Practice tip: Talking to clients
Posted on December 29th, 2010
To those of you in law school, who are starting to suspect that the academics who never practiced law really aren’t cut out to teach you how to be a lawyer: you are right. There are a few gems among the faculty: find them. Pick their brains. Because eventually, you will be face to face with clients in your office – real, live clients – and you will be thinking, “Holy crap, no one taught me how to do this!”
Actually, no one can teach you how to talk to clients. You learn by doing. But I figured I’d give it a shot – and unlike your law school education, this doesn’t cost you anything. (Disclaimer: and might not be worth much, either.)
Listen, don’t talk. Ask, “What brings you here today?” Then shut up. Chances are the potential client will wander all over the place and you will have to focus the discussion, but listen. Take notes. If you talk more than you listen in that first meeting, you’re doing something wrong.
Ask questions. Get dates. Names. Places. From this information you can figure out important things like who the defendants are, if the statute of limitations has run, if you really want this case.
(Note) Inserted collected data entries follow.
(** * A shallow embedding of the KPC Arduino debugger (kdb.h / kdb.cpp)

    The global instance [__KDB] of class [_KDB] is modelled as an explicit
    state record that also carries the world the code talks to: the raw
    memory reached through pointers, the digital pins, the serial input
    (one event per call of [_KDB_Serial.available()]) and the serial output
    (every [write] and every [delay]).  Methods become actions of a small
    state/blocking monad: [None] means the method never returns (it busy
    polls a serial line that delivers no further byte, or it ran out of the
    iteration fuel given to an unbounded loop). *)

From Stdlib Require Import ZArith List Bool Lia.
Import ListNotations.
Open Scope Z_scope.

(** ** Opcodes: [enum _KDB_OpType] (kdb.h, lines 20-36) *)

Inductive OpType :=
| KDB_RETURN | KDB_READ_MEM | KDB_WRITE_MEM | KDB_READ_CAP | KDB_WRITE_CAP
| KDB_READ_PIN | KDB_WRITE_PIN | KDB_INIT | KDB_DEBUGGER | KDB_CAPTURE
| KDB_READ_MEM_RES | KDB_READ_CAP_RES | KDB_READ_PIN_RES | KDB_PRINT.

(** The enumerators in declaration order. *)
Definition OpType_decl : list OpType :=
  [KDB_RETURN; KDB_READ_MEM; KDB_WRITE_MEM; KDB_READ_CAP; KDB_WRITE_CAP;
   KDB_READ_PIN; KDB_WRITE_PIN; KDB_INIT; KDB_DEBUGGER; KDB_CAPTURE;
   KDB_READ_MEM_RES; KDB_READ_CAP_RES; KDB_READ_PIN_RES; KDB_PRINT].

Definition OpType_eqb (a b : OpType) : bool :=
  match a, b with
  | KDB_RETURN, KDB_RETURN | KDB_READ_MEM, KDB_READ_MEM
  | KDB_WRITE_MEM, KDB_WRITE_MEM | KDB_READ_CAP, KDB_READ_CAP
  | KDB_WRITE_CAP, KDB_WRITE_CAP | KDB_READ_PIN, KDB_READ_PIN
  | KDB_WRITE_PIN, KDB_WRITE_PIN | KDB_INIT, KDB_INIT
  | KDB_DEBUGGER, KDB_DEBUGGER | KDB_CAPTURE, KDB_CAPTURE
  | KDB_READ_MEM_RES, KDB_READ_MEM_RES | KDB_READ_CAP_RES, KDB_READ_CAP_RES
  | KDB_READ_PIN_RES, KDB_READ_PIN_RES | KDB_PRINT, KDB_PRINT => true
  | _, _ => false
  end.

Fixpoint index_of (o : OpType) (l : list OpType) : Z :=
  match l with
  | [] => 0
  | x :: l' => if OpType_eqb o x then 0 else 1 + index_of o l'
  end.

(** A C enumerator without initialisers has the value of its position. *)
Definition opcode (o : OpType) : Z := index_of o OpType_decl.

(** ** Data: [struct _KDB_PtrWithSize] and the members of [_KDB] *)

Record PtrWithSize := mkPtr { size : Z; ptr : Z }.

(** Serial output events: a written byte, or a [delay(ms)]. *)
Inductive ev := Write (b : Z) | Delay (ms : Z).

(** A frame as received by [doOp]: opcode, declared size and the payload
    [readbuf[0..opSize-1]].  This is ghost data recorded at the [switch]
    of [doOp]; the C code keeps no such log. *)
Record frame := mkFrame { f_op : Z; f_len : Z; f_payload : list Z }.

Record St := mkSt {
  caps : Z -> PtrWithSize;    (** [caps[32]]; indices >= 32 lie past the array *)
  capsize : Z;                (** [uint8_t capsize] *)
  readbuf : nat -> Z;         (** [uint8_t readbuf[32]]; indices >= 32 lie past it *)
  loops : bool;               (** [volatile bool loops] *)
  mem : Z -> Z;               (** raw memory, addressed by number *)
  pins : Z -> Z;              (** digital pin levels *)
  input : list (option Z);    (** serial events: [Some b] = byte available, [None] = not *)
  output : list ev;           (** serial writes and delays, oldest first *)
  received : list frame       (** ghost: frames dispatched by [doOp] *)
}.

Definition set_caps c s := mkSt c (capsize s) (readbuf s) (loops s) (mem s) (pins s) (input s) (output s) (received s).
Definition set_capsize n s := mkSt (caps s) n (readbuf s) (loops s) (mem s) (pins s) (input s) (output s) (received s).
Definition set_readbuf b s := mkSt (caps s) (capsize s) b (loops s) (mem s) (pins s) (input s) (output s) (received s).
Definition set_loops l s := mkSt (caps s) (capsize s) (readbuf s) l (mem s) (pins s) (input s) (output s) (received s).
Definition set_mem m s := mkSt (caps s) (capsize s) (readbuf s) (loops s) m (pins s) (input s) (output s) (received s).
Definition set_pins p s := mkSt (caps s) (capsize s) (readbuf s) (loops s) (mem s) p (input s) (output s) (received s).
Definition set_input i s := mkSt (caps s) (capsize s) (readbuf s) (loops s) (mem s) (pins s) i (output s) (received s).
Definition set_output o s := mkSt (caps s) (capsize s) (readbuf s) (loops s) (mem s) (pins s) (input s) o (received s).
Definition set_received r s := mkSt (caps s) (capsize s) (readbuf s) (loops s) (mem s) (pins s) (input s) (output s) r.

(** ** The monad *)

Definition M (A : Type) := St -> option (A * St).

Definition ret {A} (a : A) : M A := fun s => Some (a, s).
Definition bind {A B} (m : M A) (k : A -> M B) : M B :=
  fun s => match m s with Some (a, s') => k a s' | None => None end.
Definition get : M St := fun s => Some (s, s).
Definition modify (f : St -> St) : M unit := fun s => Some (tt, f s).
Definition diverge {A} : M A := fun _ => None.

Notation "x <- m ;; k" := (bind m (fun x => k)) (at level 61, m at next level, right associativity).
Notation "m ;;; k" := (bind m (fun _ => k)) (at level 61, right associativity).

(** uint8_t stores *)
Definition u8 (z : Z) : Z := Z.land z 255.

Definition upd_buf (b : nat -> Z) (i : nat) (v : Z) : nat -> Z :=
  fun j => if Nat.eqb j i then v else b j.

Definition set_buf (i : nat) (v : Z) : M unit :=
  modify (fun s => set_readbuf (upd_buf (readbuf s) i (u8 v)) s).

(** ** The environment: serial port, pins, delay *)

(** [if (_KDB_Serial.available()) { res = _KDB_Serial.read(); ... }]:
    one poll.  An exhausted event list means no byte ever arrives again. *)
Definition poll : M (option Z) :=
  fun s => match input s with
           | [] => Some (None, s)
           | e :: rest => Some (e, set_input rest s)
           end.

Definition serial_write (b : Z) : M unit :=
  modify (fun s => set_output (output s ++ [Write (u8 b)]) s).

Definition delay (ms : Z) : M unit :=
  modify (fun s => set_output (output s ++ [Delay ms]) s).

Definition digitalRead (pin : Z) : M Z := fun s => Some (pins s pin, s).
Definition digitalWrite (pin v : Z) : M unit :=
  modify (fun s => set_pins (fun p => if p =? pin then v else pins s p) s).

(** [memcpy(readbuf, (void * )src, n)] *)
Definition memcpy_to_buf (b : nat -> Z) (m : Z -> Z) (src : Z) (n : Z) : nat -> Z :=
  fun j => if Z.of_nat j <? n then m (src + Z.of_nat j) else b j.

(** [memcpy((void * )dst, readbuf + off, n)] *)
Definition memcpy_from_buf (m : Z -> Z) (dst : Z) (b : nat -> Z) (off : nat) (n : Z) : Z -> Z :=
  fun a => if (dst <=? a) && (a <? dst + n) then b (off + Z.to_nat (a - dst))%nat else m a.

(** ** [_KDB::sendOp] (kdb.cpp, lines 150-160) *)

Fixpoint write_buf (i : nat) (n : nat) : M unit :=
  match n with
  | O => ret tt
  | S n' => s <- get ;; serial_write (readbuf s i) ;;; write_buf (S i) n'
  end.

Definition sendOp (opType opSize : Z) : M unit :=
  serial_write 160 ;;; serial_write 30 ;;;
  serial_write opType ;;; serial_write opSize ;;;
  write_buf 0 (Z.to_nat (u8 opSize)).

(** ** [_KDB::readSize] (kdb.cpp, lines 246-264)

    The busy loop consumes one serial event per iteration; it never
    returns when the line stops delivering bytes.  [last] is the
    decremented [size]. *)
Fixpoint readSize_loop (inp : list (option Z)) (pos last : nat) (s : St)
  : option (unit * St) :=
  match inp with
  | [] => None
  | None :: rest => readSize_loop rest pos last s
  | Some b :: rest =>
      let s' := set_readbuf (upd_buf (readbuf s) pos (u8 b)) s in
      if Nat.eqb pos last then Some (tt, set_input rest s')
      else readSize_loop rest (S pos) last s'
  end.

Definition readSize (sz : Z) : M unit :=
  fun s => if sz =? 0 then Some (tt, s)
           else readSize_loop (input s) 0 (Z.to_nat (sz - 1)) s.

(** ** [_KDB::doOp] (kdb.cpp, lines 162-212) *)

(** [readbuf[0] << 24 | readbuf[1] << 16 | readbuf[2] << 8 | readbuf[3]] *)
Definition buf_addr (b : nat -> Z) : Z :=
  Z.lor (Z.lor (Z.lor (Z.shiftl (b 0%nat) 24) (Z.shiftl (b 1%nat) 16))
               (Z.shiftl (b 2%nat) 8)) (b 3%nat).

Definition dispatch (opType opSize : Z) : M unit :=
  s <- get ;;
  let b := readbuf s in
  if opType =? opcode KDB_RETURN then
    modify (set_loops false)
  else if opType =? opcode KDB_READ_MEM then
    let addr := buf_addr b in
    let sz := b 4%nat in
    modify (fun s => set_readbuf (memcpy_to_buf (readbuf s) (mem s) addr sz) s) ;;;
    sendOp (opcode KDB_READ_MEM_RES) sz
  else if opType =? opcode KDB_WRITE_MEM then
    let addr := buf_addr b in
    let sz := b 4%nat in
    modify (fun s => set_mem (memcpy_from_buf (mem s) addr (readbuf s) 5 sz) s)
  else if opType =? opcode KDB_READ_PIN then
    let pin := b 0%nat in
    v <- digitalRead pin ;;
    set_buf 0 v ;;;
    sendOp (opcode KDB_READ_PIN_RES) 1
  else if opType =? opcode KDB_WRITE_PIN then
    digitalWrite (b 0%nat) (b 1%nat)
  else if opType =? opcode KDB_READ_CAP then
    let p := caps s (b 0%nat) in
    modify (fun s => set_readbuf (memcpy_to_buf (readbuf s) (mem s) (ptr p) (size p)) s) ;;;
    sendOp (opcode KDB_READ_CAP_RES) (size p)
  else if opType =? opcode KDB_WRITE_CAP then
    let p := caps s (b 0%nat) in
    modify (fun s => set_mem (memcpy_from_buf (mem s) (ptr p) (readbuf s) 1 (size p)) s)
  else ret tt.

Definition buf_prefix (b : nat -> Z) (n : Z) : list Z :=
  map b (seq 0 (Z.to_nat n)).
Ask awkward questions. The ones the case hinges on. There are so many WTF moments when you start practicing law, but one of my weirder ones was having to ask a teenage boy details about being molested. In front of his mom. (I kicked her out of the room, which helped some. Not much.) That just…yeah. Not fun. Eventually, I got pretty good at questioning teenagers. (It helped if they were emo and I talked first about the goth 80s concerts I’d gone to. I felt ancient, but do what works.)
Take a pass. If you aren’t sure about the case, the client, or if you have it in you to handle this case, either turn it down directly or take a day to think about it and get back promptly with a yes or no. If your gut feeling is “run as fast as you can” then turn it down directly.
As much as you might want to say, “I’m sorry, Mr. Jones, but we can’t take this because you have no jury appeal and defense counsel is just going to laugh when they read this complaint,” try this instead: “Thank you for coming in today, Mr. Jones. What happened to you was terrible. Unfortunately, we don’t have the resources/don’t have the time/are unable to take your case.”
Bonus Practice Tip: If the client is a complete whack job who has just wasted two hours of your time AND there is a lawyer in town that has been a complete dick to you, consider referring the whack job to the dick. (I can’t believe I just typed that sentence.) Keep a straight face. (Because what goes around, comes around.)